MATERIAL PROVIDED: Begin

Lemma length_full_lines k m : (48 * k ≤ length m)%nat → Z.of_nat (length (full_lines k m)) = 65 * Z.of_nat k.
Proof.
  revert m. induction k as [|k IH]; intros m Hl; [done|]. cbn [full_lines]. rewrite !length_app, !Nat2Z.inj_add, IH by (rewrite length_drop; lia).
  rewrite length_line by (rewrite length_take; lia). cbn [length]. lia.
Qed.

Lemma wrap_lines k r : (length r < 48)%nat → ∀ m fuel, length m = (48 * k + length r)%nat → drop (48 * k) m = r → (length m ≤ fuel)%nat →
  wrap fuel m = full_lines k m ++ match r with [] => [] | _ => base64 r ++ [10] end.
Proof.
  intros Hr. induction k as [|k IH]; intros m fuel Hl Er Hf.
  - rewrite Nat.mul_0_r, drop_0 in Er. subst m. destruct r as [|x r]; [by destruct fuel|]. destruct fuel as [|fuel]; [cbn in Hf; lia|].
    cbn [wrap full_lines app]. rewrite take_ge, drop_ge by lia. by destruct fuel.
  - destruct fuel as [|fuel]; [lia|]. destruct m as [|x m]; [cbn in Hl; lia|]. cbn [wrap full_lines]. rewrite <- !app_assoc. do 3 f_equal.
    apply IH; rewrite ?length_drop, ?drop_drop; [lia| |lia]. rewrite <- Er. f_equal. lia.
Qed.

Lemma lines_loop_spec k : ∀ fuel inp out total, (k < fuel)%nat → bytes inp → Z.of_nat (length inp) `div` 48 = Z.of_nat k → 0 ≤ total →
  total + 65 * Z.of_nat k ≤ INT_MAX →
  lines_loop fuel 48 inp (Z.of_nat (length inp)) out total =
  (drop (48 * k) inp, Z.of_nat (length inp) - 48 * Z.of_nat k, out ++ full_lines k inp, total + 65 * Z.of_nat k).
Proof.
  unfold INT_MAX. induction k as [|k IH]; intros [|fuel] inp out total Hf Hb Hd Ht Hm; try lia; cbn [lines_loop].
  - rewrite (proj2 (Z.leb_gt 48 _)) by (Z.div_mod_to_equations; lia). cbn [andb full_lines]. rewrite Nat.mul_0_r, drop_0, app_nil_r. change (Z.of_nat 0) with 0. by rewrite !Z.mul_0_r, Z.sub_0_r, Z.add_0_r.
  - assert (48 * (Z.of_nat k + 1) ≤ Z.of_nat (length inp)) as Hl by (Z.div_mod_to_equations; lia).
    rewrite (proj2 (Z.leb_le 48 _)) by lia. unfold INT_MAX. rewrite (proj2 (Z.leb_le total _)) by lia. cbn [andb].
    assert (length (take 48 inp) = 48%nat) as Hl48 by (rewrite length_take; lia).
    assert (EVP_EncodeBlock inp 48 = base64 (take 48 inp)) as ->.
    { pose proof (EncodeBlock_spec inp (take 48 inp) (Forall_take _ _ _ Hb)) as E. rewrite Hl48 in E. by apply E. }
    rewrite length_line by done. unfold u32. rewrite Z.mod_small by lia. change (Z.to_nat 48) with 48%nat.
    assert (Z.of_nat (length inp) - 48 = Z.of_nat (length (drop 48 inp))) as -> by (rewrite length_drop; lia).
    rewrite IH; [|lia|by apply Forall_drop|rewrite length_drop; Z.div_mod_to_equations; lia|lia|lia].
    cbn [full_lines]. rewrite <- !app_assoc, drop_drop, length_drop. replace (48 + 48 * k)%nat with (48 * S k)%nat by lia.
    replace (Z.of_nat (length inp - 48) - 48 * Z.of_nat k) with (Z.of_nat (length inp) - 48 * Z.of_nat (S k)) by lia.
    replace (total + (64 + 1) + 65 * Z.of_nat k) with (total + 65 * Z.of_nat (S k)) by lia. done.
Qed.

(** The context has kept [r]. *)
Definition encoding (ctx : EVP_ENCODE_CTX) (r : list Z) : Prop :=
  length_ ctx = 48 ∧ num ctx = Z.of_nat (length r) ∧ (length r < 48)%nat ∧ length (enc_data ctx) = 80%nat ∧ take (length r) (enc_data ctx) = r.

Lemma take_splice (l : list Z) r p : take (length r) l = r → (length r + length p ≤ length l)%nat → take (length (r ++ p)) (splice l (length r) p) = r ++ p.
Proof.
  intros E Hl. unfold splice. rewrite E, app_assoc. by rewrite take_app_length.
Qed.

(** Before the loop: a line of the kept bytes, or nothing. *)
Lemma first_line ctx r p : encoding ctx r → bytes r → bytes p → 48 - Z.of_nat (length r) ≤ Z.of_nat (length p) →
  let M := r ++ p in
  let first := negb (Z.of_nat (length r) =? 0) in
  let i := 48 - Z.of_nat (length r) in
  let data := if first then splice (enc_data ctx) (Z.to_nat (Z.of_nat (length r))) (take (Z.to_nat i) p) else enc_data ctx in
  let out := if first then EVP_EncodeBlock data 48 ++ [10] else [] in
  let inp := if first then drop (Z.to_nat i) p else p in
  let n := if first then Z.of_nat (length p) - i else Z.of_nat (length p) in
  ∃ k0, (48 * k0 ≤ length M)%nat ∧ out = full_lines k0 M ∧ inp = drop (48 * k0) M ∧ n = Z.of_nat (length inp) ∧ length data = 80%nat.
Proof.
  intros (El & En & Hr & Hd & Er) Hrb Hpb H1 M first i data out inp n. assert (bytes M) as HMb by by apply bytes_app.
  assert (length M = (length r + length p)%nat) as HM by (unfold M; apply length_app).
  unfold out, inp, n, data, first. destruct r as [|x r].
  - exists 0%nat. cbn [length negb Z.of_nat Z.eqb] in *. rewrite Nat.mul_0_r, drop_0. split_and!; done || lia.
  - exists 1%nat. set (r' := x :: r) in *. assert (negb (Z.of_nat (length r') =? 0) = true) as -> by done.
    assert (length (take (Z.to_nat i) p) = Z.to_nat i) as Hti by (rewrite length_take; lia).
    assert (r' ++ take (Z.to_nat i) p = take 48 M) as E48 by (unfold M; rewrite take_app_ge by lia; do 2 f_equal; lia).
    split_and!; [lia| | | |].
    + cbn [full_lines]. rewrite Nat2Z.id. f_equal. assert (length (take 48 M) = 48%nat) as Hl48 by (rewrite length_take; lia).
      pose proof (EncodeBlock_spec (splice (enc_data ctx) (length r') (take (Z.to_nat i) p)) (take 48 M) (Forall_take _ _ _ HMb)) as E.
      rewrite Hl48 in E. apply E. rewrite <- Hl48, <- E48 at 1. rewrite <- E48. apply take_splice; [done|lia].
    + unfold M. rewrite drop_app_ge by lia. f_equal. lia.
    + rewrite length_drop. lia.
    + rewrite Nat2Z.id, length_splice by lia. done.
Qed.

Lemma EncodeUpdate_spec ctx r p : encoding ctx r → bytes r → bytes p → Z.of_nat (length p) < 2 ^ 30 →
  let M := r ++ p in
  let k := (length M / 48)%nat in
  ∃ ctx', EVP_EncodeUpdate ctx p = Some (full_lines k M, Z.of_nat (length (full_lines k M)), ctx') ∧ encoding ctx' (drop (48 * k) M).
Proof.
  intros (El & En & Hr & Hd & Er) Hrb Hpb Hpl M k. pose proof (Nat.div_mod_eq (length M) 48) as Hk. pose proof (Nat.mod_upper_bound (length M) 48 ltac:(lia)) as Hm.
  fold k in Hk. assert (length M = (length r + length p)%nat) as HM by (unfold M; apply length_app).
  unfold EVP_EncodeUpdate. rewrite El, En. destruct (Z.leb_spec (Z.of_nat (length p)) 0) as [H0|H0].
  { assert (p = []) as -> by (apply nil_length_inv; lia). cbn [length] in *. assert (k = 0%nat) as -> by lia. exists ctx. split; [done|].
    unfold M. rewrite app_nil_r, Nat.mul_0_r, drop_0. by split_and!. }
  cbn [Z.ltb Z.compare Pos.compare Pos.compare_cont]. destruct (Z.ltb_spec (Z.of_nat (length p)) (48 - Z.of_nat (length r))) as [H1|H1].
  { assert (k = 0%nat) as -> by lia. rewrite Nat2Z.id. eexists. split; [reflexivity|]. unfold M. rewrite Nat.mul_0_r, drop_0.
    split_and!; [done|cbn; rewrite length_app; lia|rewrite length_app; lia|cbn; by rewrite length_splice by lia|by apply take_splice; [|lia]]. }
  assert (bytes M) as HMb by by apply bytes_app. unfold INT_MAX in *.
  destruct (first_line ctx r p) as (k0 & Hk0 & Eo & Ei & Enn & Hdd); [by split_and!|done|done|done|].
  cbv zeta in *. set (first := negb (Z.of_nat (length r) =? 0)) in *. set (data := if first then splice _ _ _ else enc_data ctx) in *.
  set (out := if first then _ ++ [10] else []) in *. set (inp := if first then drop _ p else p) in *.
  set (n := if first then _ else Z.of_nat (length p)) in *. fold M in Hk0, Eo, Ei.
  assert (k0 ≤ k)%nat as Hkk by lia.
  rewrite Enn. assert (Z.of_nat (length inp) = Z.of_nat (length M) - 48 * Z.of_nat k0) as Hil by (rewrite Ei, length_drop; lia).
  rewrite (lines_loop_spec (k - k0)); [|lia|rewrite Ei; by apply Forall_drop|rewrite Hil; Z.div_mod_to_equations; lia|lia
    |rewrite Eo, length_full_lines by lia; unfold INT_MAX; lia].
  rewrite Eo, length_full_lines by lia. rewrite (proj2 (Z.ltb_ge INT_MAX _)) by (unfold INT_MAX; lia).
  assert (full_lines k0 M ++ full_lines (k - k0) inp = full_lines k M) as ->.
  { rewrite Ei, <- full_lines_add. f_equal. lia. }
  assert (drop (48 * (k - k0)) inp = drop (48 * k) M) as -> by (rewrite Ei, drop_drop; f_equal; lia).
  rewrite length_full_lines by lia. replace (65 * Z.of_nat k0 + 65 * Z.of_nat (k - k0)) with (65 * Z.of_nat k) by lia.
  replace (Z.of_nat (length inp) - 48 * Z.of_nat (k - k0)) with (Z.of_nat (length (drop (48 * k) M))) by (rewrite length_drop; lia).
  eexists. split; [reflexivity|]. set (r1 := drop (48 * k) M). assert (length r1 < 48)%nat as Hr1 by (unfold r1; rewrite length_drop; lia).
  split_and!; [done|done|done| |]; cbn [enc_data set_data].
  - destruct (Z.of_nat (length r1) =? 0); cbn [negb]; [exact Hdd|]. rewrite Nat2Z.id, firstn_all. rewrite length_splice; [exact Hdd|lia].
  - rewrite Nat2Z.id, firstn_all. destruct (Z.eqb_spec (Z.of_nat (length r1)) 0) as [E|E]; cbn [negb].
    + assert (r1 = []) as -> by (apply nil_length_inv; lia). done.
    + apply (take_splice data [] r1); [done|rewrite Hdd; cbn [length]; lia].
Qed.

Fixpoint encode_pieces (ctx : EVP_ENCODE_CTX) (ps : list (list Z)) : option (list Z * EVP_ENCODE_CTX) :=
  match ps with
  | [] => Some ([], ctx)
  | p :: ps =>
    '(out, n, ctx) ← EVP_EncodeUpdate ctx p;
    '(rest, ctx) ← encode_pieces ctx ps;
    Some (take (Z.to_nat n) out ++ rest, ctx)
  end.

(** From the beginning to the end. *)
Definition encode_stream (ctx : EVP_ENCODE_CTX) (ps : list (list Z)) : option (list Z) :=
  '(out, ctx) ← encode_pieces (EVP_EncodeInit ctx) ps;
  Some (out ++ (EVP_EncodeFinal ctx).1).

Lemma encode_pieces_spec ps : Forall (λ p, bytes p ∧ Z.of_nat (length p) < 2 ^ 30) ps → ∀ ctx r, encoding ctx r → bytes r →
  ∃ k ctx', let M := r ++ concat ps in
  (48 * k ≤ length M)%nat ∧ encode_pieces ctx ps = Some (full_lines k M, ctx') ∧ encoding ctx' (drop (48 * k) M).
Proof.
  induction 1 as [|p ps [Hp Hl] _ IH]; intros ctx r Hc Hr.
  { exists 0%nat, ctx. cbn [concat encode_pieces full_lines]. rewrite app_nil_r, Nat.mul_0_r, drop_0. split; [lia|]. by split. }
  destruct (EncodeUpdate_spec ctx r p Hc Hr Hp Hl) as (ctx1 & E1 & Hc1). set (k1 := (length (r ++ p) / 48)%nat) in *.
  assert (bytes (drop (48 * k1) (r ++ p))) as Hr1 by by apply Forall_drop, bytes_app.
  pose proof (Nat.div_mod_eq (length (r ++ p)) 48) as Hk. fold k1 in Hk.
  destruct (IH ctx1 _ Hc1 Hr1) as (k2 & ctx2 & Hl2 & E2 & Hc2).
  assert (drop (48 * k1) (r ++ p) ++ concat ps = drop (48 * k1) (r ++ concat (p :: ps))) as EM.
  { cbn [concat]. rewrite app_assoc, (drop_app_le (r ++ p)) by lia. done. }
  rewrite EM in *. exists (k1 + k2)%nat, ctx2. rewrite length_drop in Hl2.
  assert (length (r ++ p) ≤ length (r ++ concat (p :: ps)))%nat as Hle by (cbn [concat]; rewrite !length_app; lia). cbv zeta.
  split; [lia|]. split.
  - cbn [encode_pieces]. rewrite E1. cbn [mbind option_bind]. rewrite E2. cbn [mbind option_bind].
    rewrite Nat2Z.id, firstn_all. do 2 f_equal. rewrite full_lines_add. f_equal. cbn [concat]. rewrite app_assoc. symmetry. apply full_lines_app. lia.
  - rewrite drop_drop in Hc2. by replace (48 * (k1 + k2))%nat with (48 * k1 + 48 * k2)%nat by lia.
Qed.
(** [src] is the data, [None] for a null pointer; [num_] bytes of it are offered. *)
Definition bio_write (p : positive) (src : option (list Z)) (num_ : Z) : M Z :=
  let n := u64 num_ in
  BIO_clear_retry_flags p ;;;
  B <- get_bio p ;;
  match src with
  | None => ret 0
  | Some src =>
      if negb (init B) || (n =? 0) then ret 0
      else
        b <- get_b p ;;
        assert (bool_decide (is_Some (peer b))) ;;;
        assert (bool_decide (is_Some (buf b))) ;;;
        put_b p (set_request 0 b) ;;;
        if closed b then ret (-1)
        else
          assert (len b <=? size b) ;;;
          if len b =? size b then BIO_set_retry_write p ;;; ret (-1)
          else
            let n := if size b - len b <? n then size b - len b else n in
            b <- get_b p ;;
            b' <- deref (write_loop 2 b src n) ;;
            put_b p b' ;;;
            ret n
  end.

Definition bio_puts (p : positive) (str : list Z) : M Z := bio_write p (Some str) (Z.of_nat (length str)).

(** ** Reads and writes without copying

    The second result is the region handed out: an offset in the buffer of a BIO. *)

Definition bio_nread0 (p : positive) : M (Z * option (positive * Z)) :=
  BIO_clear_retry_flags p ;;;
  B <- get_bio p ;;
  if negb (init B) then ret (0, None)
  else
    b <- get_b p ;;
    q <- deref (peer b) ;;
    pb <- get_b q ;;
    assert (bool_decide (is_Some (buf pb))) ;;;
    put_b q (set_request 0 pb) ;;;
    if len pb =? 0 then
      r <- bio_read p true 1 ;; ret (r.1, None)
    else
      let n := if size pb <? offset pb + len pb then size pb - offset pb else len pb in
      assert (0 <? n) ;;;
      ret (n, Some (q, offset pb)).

MATERIAL PROVIDED: End

EXERCISE PROMPT
Transcribe each line of the data above, unaltered, from the one where "pose proof (Nat.div_mod_eq (length (r" appears to the one where "assert (drop (48 * k1)" appears, inclusive of both.

ANSWER TO THIS EXERCISE
  pose proof (Nat.div_mod_eq (length (r ++ p)) 48) as Hk. fold k1 in Hk.
  destruct (IH ctx1 _ Hc1 Hr1) as (k2 & ctx2 & Hl2 & E2 & Hc2).
  assert (drop (48 * k1) (r ++ p) ++ concat ps = drop (48 * k1) (r ++ concat (p :: ps))) as EM.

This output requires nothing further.